Think over some of the situations where this has happened, and what you might have been able to do if you were "creative". Practice variations of your classic techniques. For example - if you find one opponent always blocks your high section roundhouse/turning/mawashi-geri kicks, you might practice on the bag by introducing a slight delay mid-kick - hopefully they'll tense slightly into a block and you'll actually make contact as they're relaxing again. Or you might withhold the final extension of the kick while turning your kicking leg's knee downwards, then kick downwards at their face. Or bring the knee across without extending the lower leg then hook back in the opposite direction with the heel. Or use some kind of hybrid turning/side kick. Don't think of these things as flawed or poor techniques - practice and explore them with a mindset that a less basic technique that still hits hard enough to do significant damage - or just create an opportunity to do so - is better than a classic technique that's 10 times harder but easily and consistently blocked.
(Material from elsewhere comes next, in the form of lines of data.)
(* ===== verification/AppDeletionEnds.v ===== *)
(** * Deletion of applications: progress

    Without a destination the application is released at once; and if the cluster does what
    it is asked to and hooks are out of the way, passes release it in the end. *)

From S2P Require Import Prelude GoStd GoMatch AppTypes Glob Windows Project ProjectRules Kube SyncCommon Health ClusterCache AppRefresh Calls AppDeletion AppDeletionProofs.
Local Open Scope string_scope.
Local Open Scope list_scope.
Local Open Scope nat_scope.

(** ** A destination that is not known *)

(** If the destination of an application that is being deleted is not known the pass makes
    no call but one: it stores the finalizers without those of the deletion, whatever their
    places in the list from which they are removed while it is walked, and keeps all others. *)
Theorem unknown_destination_releases {R : GoRuntime} {GL : GlobLib} {HL : HealthLibs} (env : deletion_env) da proj e :
  get_app env = GotApp da → getAppProj env [] = inr proj → destination env = inl e →
  ∃ fs, (finalizeApplicationDeletion env []).2 = [StoreFinalizers fs] ∧
    fs ≡ₚ filter (λ f, isPropagationPolicyFinalizer f = false ∧ HasPrefix f PostDeleteFinalizerName = false ∧
                       HasPrefix f PreDeleteFinalizerName = false) (Finalizers (App da)).
Proof.
  intros Hget Hproj Hdest. set (fs := Finalizers (App da)).
  exists (UnSetPreDeleteFinalizerAll (UnSetPostDeleteFinalizerAll (UnSetCascadedDeletion fs))). split.
  - enough (wp (finalizeApplicationDeletion env) [] (λ new _,
      new = [StoreFinalizers (UnSetPreDeleteFinalizerAll (UnSetPostDeleteFinalizerAll (UnSetCascadedDeletion fs)))])) as (new&r&->&->) by done.
    unfold finalizeApplicationDeletion. rewrite Hget. fold fs. do 2 wp_step. rewrite Hproj, Hdest.
    unfold updateFinalizers. do 2 wp_step. cbn [app]. rewrite Hproj. by do 3 wp_step.
  - unfold UnSetPreDeleteFinalizerAll, UnSetPostDeleteFinalizerAll, UnSetCascadedDeletion. rewrite !unset_all_perm.
    rewrite !list_filter_filter. apply reflexive_eq, list_filter_iff. intros f. tauto.
Qed.

(** ** A cluster that does what it is asked to *)

(** The finalizers and the live objects after some calls *)
Definition stored (fs : list string) (log : list call) : list string :=
  foldl (λ fs c, match c with StoreFinalizers fs' => fs' | _ => fs end) fs log.
Definition after (live : gmap ResourceKey Unstructured) (log : list call) : gmap ResourceKey Unstructured :=
  foldl (λ m c, match c with DeleteObject o _ => delete (GetResourceKey o) m | _ => m end) live log.

Lemma stored_app fs l1 l2 : stored fs (l1 ++ l2) = stored (stored fs l1) l2.
Proof. apply foldl_app. Qed.
Lemma after_app live l1 l2 : after live (l1 ++ l2) = after (after live l1) l2.
Proof. apply foldl_app. Qed.

Section cooperative.
Context {R : GoRuntime} `{GL : GlobLib} `{HL : HealthLibs}.
Context (da : deleted_app) (proj : AppProject) (destCluster : Cluster).

(** Nothing fails; deleted objects are gone; no hook is in the cluster or in the sources; and
    nothing is on its way out or waits for a confirmation. *)
Record cooperative (env : deletion_env) (live : gmap ResourceKey Unstructured) : Prop := {
  co_app : get_app env = GotApp da;
  co_proj log : getAppProj env log = inr proj;
  co_destination : destination env = inr destCluster;
  co_client : client_ok env = None;
  co_settings : settings_ok env = None;
  co_overrides : ∃ ov, overrides env = inr ov;
  co_caches : caches_ok env = None;
  co_live log : live_objs env log = inr (after live log);
  co_delete log : delete_answer env log = None;
  co_store log : store_answer env log = None;
  co_repo log : ∃ targets, repo_objs env log = inr targets ∧ ∀ o t, o ∈ targets → isHookOfType o t = false;
  co_permitted obj : ∃ b, permitted env proj destCluster obj = inr b;
  co_keys k o : live !! k = Some o → GetResourceKey o = k;
  co_no_hooks k o t : live !! k = Some o → isHookOfType o t = false;
  co_not_deleted k o : live !! k = Some o → GetDeletionTimestamp o = None;
  co_confirmed k o : live !! k = Some o → FindResource da k = Some true → deletion_approved env da = true;
}.

Context (env : deletion_env) (live : gmap ResourceKey Unstructured).
Hypothesis Hco : cooperative env live.

Lemma after_sub log k o : after live log !! k = Some o → live !! k = Some o.
Proof.
  induction log as [|c log IH] using rev_ind; [done|]. rewrite after_app. cbn. destruct c; try exact IH.
  intros [_ H]%lookup_delete_Some. by apply IH.
Qed.

Lemma listing_succeeds log (Q : list call → error + gmap ResourceKey Unstructured → Prop) :
  Q [ListLive] (inr (permitted_part env proj destCluster (after live (log ++ [ListLive])))) →
  wp (getPermittedAppLiveObjects env proj destCluster) log Q.
Proof.
  intros HQ. eapply wp_mono.
  { apply (wp_and _ _ _ (λ _ r, ∃ m, r = inr m) (getPermitted_spec env proj destCluster log)).
    unfold getPermittedAppLiveObjects. do 4 wp_step. rewrite (co_live _ _ Hco).
    apply (wp_fold (λ _ _ _, True) (λ _ _, False)); [done| |done|by eexists].
    intros done [k v] rest m new _ _. destruct (co_permitted _ _ Hco v) as [b ->]. by wp_step. }
  cbn beta. intros new r [(->&Hr) (m&->)]. destruct (Hr m eq_refl) as (b&q&objs&Hlog&Hq&Ho&->).
  assert (q = [] ∧ b = log) as [-> ->].
  { destruct q as [|c q _] using rev_ind; [by apply app_inj_tail in Hlog as [-> _]|].
    rewrite app_comm_cons, app_assoc in Hlog. apply app_inj_tail in Hlog as [_ <-]. set_solver. }
  rewrite (co_live _ _ Hco) in Ho. injection Ho as <-. done.
Qed.

(** ** Hooks are out of the way *)

Lemma no_running t m : (∀ k o, m !! k = Some o → live !! k = Some o) → running t m = ∅.
Proof.
  intros Hm. apply map_empty. intros k. destruct (running t m !! k) as [o|] eqn:E; [|done].
  apply running_lookup in E as [E Ht]. apply Hm in E. by rewrite (co_no_hooks _ _ Hco _ _ t E) in Ht.
Qed.

Lemma no_missing t ns run targets : (∀ o, o ∈ targets → isHookOfType o t = false) → expected_hooks t ns run targets = ∅.
Proof.
  intros Ht. unfold expected_hooks. generalize (∅ : gmap ResourceKey Unstructured) as m0.
  induction targets as [|o targets IH]; intros m0; [done|]. cbn [foldl].
  assert (isHookOfType (if String.eqb (GetNamespace o) "" then SetNamespace ns o else o) t = false) as ->.
  { destruct (String.eqb (GetNamespace o) ""); [change (isHookOfType o t = false)|]; apply Ht; by left. }
  apply IH. intros o' Ho'. apply Ht. by right.
Qed.

Lemma hooks_are_done t ns m log :
  (∀ k o, m !! k = Some o → live !! k = Some o) → wp (executeHooks env t ns m) log (λ new r, new = [GetRepoObjs] ∧ r = inr true).
Proof.
  intros Hm. unfold executeHooks. do 2 wp_step. rewrite (co_settings _ _ Hco). do 4 wp_step.
  destruct (co_repo _ _ Hco ((log ++ []) ++ [GetRepoObjs])) as (targets&->&Ht).
  fold (running t m). rewrite (no_running t m Hm), no_missing by auto.
  assert (go_range (∅ : gmap ResourceKey Unstructured) = []) as ->.
  { pose proof (go_range_perm (∅ : gmap ResourceKey Unstructured)) as Hp. rewrite map_to_list_empty in Hp. by apply Permutation_nil_r in Hp. }
  cbn [d_fold]. do 2 wp_step. cbn [Nat.eqb negb]. do 2 wp_step. destruct (co_overrides _ _ Hco) as [ov ->]. cbn match. do 2 wp_step.
  by wp_step.
Qed.

Lemma cleanup_is_done t m log :
  (∀ k o, m !! k = Some o → live !! k = Some o) → wp (cleanupHooks env t m) log (λ new r, new = [] ∧ r = inr true).
Proof.
  intros Hm. unfold cleanupHooks. do 2 wp_step. destruct (co_overrides _ _ Hco) as [ov ->]. wp_step.
  apply (wp_fold (λ _ acc new, new = [] ∧ acc = (HealthStatusHealthy, [])) (λ _ _, False)).
  - done.
  - intros done [k o] rest acc new Hl [-> ->]. unfold collect_hook. cbn [snd].
    rewrite (co_no_hooks _ _ Hco k o t); [cbn [negb]; by wp_step|]. apply Hm, elem_of_go_range. rewrite Hl. set_solver.
  - done.
  - intros acc new [-> ->]. by wp_step.
Qed.

(** ** The measure: stages that are pending, and live objects to delete *)

Definition all_stages : list stage := [PreHooks; Resources; PostHooks; PreCleanup; PostCleanup].
Definition stages_left (fs : list string) : nat := length (List.filter (pending fs) all_stages).
Definition to_delete (m : gmap ResourceKey Unstructured) : gmap ResourceKey Unstructured :=
  filter (λ e, is_permitted env proj destCluster e.2 = true ∧ shouldBeDeleted da e.2 = true) m.
Definition work_left (fs : list string) (m : gmap ResourceKey Unstructured) : nat := stages_left fs + size (to_delete m).
Lemma pkeeps_getResource l : keeps R (getResource l).
Proof. run_rule keeps_getResource. Qed.
Lemma pkeeps_removeHookFinalizer l : keeps R (removeHookFinalizer l).
Proof. run_rule keeps_removeHookFinalizer. Qed.
Lemma pkeeps_deleteResource l : keeps R (deleteResource sc l).
Proof. run_rule keeps_deleteResource. Qed.
Lemma pkeeps_deleteHooks ls : keeps R (deleteHooks sc ls).
Proof. run_rule keeps_deleteHooks. Qed.
Lemma pkeeps_new_id : keeps R new_id.
Proof. run_rule keeps_new_id. Qed.
Lemma pkeeps_get_task l : keeps R (get_task l).
Proof. run_rule keeps_get_task. Qed.
Lemma pkeeps_get_heap : keeps R get_heap.
Proof. run_rule keeps_get_heap. Qed.
Lemma pkeeps_started : keeps R started.
Proof. run_rule keeps_started. Qed.
Lemma pkeeps_op p m : keeps R (setOperationPhase p m).
Proof. run_rule keeps_setOperationPhase. Qed.
Lemma pkeeps_result l st op m : keeps R (setResourceResult l st op m).
Proof. run_rule keeps_setResourceResult. Qed.
Lemma pkeeps_update_live l o : keeps R (update_task l (set_live o)).
Proof. run_rule keeps_update_live. Qed.

Hint Resolve pkeeps_getResource pkeeps_removeHookFinalizer pkeeps_deleteResource pkeeps_deleteHooks
  pkeeps_new_id pkeeps_get_task pkeeps_get_heap pkeeps_started pkeeps_op pkeeps_result
  pkeeps_update_live : keeps.

Lemma pkeeps_finish_hook l : keeps R (finish_hook l).
Proof. unfold finish_hook. keeps_go. Qed.

Lemma pkeeps_terminate_hook l : keeps R (terminate_hook sc l).
Proof. unfold terminate_hook, fetch_hook_live, report_terminated. keeps_go. Qed.

Lemma pkeeps_terminateHooks ls : keeps R (terminateHooksPreemptively sc ls).
Proof. unfold terminateHooksPreemptively. keeps_go. apply pkeeps_terminate_hook. Qed.

Lemma pkeeps_setRunningPhase ls b : keeps R (setRunningPhase sc ls b).
Proof. unfold setRunningPhase. keeps_go. Qed.
Lemma pkeeps_update_running l : keeps R (update_running sc l).
Proof. unfold update_running. keeps_go. Qed.
Lemma pkeeps_check_missing l : keeps R (check_missing l).
Proof. unfold check_missing. keeps_go. Qed.
Hint Resolve pkeeps_finish_hook pkeeps_terminateHooks pkeeps_setRunningPhase pkeeps_update_running
  pkeeps_check_missing : keeps.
Similarly, a given art might habitually practice a downward "chop", and horizontal chops, but if you realise a diagonally-downwards chop might be a good way to penetrate an opponent's guard, practice such a strike until you're comfortable with it too.
These variations are not necessarily any less "perfect" than your "classic" techniques - you can and should practice them the same with an aim to achieve good speed and optimal power. As you explore such variations, you may start to perceive what I call the "lines of power" around the body - the ways you can coordinate and time the motion of different parts of the body - legs, hips, core muscles, pecs/lats, arms, flexing of the spine etc. to strike powerfully from a wide variety of angles and positions. Your classic techniques are likely prime examples of these lines of power: you want to be so familiar with the classic technique that you can vary say the back foot position then otherwise follow the classic technique and have your attack drive in at the opponent at a correspondingly different angle, all without much compromise to power or speed.
Summarily, you can get a long, long way by sticking to "perfectionist" classic technique if your perfectionist practice has been focused on minimalist, untelegraphed, powerful, snappish movement and you're mentally adjusting your technique selection spontaneously. You get even further by systematically looking back at situations where you've been unable to find an effective technique, and studying variations, strategies or tactics you could try next time. After a while you'll probably manifest spontaneous adaptations too, but I wouldn't try to do that for its own sake - let it happen from a deep foundation of carefully practised techniques. The risk with trying to force creativity is that you create half-baked techniques without sound body-mechanical underpinnings, that may have enough power to block or strike in a friendly dojo situation but will fail you on the street.